> [WHAT IS REQUIRED]
Each line below that contains the word "frame" must be copied.

══ DATA EXTRACT

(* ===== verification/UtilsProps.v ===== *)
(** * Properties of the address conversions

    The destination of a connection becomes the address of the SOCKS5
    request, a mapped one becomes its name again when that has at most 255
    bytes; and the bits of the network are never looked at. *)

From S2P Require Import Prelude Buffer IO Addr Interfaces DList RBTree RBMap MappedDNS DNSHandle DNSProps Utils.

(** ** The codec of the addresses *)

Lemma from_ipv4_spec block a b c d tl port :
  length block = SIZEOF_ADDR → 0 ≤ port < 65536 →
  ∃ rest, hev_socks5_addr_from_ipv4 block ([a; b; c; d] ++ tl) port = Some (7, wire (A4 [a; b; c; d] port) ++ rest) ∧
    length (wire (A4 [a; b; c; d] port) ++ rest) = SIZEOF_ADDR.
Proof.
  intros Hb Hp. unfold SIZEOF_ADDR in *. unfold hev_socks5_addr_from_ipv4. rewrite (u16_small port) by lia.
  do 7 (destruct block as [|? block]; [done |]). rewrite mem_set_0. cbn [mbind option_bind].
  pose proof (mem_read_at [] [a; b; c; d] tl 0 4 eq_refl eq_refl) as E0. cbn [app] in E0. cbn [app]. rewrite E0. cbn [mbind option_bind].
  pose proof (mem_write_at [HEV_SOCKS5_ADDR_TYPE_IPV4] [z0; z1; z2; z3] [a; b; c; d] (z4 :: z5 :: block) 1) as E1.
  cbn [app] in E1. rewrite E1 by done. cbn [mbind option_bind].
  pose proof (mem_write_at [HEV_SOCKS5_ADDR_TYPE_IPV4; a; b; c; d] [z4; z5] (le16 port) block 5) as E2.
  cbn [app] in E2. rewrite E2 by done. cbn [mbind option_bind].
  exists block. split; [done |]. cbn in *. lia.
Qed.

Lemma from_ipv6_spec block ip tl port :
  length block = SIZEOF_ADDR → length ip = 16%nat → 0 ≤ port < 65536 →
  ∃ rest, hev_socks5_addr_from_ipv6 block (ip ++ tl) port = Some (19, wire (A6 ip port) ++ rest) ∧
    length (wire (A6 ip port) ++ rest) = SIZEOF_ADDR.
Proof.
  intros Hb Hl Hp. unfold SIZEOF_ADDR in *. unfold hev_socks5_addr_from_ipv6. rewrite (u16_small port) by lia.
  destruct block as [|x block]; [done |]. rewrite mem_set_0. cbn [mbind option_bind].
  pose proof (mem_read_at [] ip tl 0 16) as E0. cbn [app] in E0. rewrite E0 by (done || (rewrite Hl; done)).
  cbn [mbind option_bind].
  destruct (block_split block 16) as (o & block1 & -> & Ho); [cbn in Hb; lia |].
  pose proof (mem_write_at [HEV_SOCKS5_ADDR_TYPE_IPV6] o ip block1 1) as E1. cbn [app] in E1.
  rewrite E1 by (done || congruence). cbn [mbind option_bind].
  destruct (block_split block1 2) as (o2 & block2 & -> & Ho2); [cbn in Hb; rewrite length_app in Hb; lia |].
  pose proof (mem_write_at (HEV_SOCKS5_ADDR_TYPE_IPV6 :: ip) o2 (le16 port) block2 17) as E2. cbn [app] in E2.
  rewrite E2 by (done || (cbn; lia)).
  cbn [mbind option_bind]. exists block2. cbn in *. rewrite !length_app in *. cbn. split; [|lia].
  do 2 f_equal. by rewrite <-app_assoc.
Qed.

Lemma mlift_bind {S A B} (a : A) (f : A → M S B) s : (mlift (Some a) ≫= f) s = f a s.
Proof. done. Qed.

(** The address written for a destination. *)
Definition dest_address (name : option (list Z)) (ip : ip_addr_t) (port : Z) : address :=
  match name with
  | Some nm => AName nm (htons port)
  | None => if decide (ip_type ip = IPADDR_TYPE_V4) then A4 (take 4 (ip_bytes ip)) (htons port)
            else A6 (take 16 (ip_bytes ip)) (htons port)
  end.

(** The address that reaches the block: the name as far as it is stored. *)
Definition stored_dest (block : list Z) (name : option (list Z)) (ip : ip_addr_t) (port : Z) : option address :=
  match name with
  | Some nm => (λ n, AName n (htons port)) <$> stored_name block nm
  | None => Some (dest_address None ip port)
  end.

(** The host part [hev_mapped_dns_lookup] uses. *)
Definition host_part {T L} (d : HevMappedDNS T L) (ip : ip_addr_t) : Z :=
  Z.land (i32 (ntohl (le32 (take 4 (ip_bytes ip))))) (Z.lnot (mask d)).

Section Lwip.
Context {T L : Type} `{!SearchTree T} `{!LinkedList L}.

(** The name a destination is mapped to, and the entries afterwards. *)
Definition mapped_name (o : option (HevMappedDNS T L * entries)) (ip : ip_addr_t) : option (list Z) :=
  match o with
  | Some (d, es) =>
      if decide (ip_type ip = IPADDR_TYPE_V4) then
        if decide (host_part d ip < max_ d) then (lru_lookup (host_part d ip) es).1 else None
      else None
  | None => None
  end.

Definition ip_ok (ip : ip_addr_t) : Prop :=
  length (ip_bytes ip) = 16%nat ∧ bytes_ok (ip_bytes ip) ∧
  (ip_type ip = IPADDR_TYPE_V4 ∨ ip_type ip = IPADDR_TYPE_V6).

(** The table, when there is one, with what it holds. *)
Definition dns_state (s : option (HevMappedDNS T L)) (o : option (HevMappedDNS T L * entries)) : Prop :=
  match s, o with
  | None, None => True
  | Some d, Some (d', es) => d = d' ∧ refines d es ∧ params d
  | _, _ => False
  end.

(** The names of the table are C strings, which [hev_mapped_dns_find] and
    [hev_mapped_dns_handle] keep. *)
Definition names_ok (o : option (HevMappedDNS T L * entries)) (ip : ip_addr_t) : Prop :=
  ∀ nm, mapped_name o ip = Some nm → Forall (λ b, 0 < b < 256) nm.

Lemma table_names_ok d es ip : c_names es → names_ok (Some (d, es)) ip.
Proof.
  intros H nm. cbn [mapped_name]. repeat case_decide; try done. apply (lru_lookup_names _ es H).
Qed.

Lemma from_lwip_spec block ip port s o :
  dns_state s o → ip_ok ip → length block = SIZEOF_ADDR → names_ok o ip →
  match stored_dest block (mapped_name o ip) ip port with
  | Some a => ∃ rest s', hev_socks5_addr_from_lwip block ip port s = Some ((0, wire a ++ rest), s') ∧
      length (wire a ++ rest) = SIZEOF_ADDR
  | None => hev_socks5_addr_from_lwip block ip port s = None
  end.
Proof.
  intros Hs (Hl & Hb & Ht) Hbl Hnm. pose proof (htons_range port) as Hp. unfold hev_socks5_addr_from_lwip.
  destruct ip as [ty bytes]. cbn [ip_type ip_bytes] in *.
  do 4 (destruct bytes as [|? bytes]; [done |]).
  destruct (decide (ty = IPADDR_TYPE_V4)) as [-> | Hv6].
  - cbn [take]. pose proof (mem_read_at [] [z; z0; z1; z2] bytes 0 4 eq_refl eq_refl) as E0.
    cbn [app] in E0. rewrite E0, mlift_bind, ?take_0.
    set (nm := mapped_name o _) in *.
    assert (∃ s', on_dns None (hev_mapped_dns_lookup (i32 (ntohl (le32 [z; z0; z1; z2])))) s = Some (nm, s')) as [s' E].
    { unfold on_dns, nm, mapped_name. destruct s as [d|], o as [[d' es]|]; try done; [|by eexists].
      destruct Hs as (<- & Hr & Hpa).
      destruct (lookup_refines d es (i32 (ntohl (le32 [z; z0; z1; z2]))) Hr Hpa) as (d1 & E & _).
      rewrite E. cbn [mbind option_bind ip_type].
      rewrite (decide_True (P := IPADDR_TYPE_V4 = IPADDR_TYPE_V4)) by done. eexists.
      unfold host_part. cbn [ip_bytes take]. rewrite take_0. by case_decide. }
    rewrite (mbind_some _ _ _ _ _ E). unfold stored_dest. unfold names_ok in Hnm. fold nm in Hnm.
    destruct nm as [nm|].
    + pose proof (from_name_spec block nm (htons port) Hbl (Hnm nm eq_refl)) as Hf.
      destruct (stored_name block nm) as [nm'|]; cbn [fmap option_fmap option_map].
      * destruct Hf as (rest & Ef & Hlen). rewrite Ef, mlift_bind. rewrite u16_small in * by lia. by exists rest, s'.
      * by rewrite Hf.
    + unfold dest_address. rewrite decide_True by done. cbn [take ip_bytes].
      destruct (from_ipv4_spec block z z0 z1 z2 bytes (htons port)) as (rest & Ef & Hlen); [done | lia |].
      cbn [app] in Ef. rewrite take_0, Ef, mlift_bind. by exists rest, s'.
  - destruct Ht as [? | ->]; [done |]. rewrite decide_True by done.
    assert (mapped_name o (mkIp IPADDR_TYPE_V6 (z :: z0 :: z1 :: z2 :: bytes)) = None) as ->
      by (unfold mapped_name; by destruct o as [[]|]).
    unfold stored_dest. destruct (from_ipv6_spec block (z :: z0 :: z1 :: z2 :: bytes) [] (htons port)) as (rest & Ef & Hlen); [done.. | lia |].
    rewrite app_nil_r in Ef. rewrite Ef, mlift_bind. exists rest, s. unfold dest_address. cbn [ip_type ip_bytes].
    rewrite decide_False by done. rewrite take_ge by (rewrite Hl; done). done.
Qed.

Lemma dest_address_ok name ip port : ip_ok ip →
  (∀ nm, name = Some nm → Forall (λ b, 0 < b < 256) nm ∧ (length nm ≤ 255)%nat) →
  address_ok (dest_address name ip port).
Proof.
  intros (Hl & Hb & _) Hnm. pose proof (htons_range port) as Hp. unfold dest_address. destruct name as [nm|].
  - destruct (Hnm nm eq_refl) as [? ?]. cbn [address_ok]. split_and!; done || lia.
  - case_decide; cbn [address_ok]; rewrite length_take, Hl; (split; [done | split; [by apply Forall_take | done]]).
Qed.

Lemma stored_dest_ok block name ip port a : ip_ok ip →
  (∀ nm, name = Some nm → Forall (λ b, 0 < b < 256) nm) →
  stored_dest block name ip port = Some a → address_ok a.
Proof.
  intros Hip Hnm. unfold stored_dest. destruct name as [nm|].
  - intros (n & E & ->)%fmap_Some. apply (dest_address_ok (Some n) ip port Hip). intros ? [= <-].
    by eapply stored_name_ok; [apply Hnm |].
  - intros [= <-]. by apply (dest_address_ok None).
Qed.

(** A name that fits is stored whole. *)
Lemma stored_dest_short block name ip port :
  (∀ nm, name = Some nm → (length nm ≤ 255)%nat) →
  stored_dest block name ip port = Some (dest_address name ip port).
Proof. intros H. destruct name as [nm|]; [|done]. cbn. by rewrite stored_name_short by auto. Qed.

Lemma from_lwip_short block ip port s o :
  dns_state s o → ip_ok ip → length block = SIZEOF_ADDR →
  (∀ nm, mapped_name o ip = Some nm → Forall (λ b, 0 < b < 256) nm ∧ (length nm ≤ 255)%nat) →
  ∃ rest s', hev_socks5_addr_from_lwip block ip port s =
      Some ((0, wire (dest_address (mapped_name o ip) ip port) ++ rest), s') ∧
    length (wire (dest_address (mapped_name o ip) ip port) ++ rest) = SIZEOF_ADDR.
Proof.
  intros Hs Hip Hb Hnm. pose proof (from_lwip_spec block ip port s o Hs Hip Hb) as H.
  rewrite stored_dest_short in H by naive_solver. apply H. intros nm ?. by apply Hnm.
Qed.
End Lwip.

════
══ DATA EXTRACT

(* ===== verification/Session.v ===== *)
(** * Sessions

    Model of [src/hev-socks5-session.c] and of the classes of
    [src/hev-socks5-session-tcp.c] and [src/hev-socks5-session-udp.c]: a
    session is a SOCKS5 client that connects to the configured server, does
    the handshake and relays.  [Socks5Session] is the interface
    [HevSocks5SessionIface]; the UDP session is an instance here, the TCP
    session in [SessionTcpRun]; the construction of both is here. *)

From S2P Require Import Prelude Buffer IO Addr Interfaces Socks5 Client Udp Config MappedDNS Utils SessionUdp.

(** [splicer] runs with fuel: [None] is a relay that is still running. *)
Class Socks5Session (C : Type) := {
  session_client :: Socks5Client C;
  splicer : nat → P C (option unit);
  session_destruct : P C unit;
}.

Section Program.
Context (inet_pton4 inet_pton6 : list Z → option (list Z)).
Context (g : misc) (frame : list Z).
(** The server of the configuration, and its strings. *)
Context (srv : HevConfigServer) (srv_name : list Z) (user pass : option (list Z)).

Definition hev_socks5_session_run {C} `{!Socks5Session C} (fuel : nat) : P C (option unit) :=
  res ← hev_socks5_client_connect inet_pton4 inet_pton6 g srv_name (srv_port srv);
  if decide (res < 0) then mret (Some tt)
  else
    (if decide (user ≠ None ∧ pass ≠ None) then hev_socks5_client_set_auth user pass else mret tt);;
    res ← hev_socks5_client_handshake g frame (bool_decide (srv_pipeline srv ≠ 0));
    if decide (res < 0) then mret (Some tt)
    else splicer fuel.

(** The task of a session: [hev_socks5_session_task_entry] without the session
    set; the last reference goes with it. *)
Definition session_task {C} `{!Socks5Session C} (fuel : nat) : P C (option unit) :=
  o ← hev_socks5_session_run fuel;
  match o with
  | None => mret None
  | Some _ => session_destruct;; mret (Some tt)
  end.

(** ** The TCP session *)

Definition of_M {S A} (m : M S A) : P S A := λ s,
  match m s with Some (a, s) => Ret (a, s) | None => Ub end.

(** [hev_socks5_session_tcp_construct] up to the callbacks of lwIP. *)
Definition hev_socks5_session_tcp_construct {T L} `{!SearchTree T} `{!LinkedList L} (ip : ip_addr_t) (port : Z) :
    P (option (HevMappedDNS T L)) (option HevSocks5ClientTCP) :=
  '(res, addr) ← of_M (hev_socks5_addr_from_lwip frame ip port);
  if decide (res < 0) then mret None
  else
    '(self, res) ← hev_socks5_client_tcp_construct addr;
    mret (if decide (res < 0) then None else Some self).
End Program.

════

> [RESULT OF THIS EXERCISE]
Context (g : misc) (frame : list Z).
    res ← hev_socks5_client_handshake g frame (bool_decide (srv_pipeline srv ≠ 0));
  '(res, addr) ← of_M (hev_socks5_addr_from_lwip frame ip port);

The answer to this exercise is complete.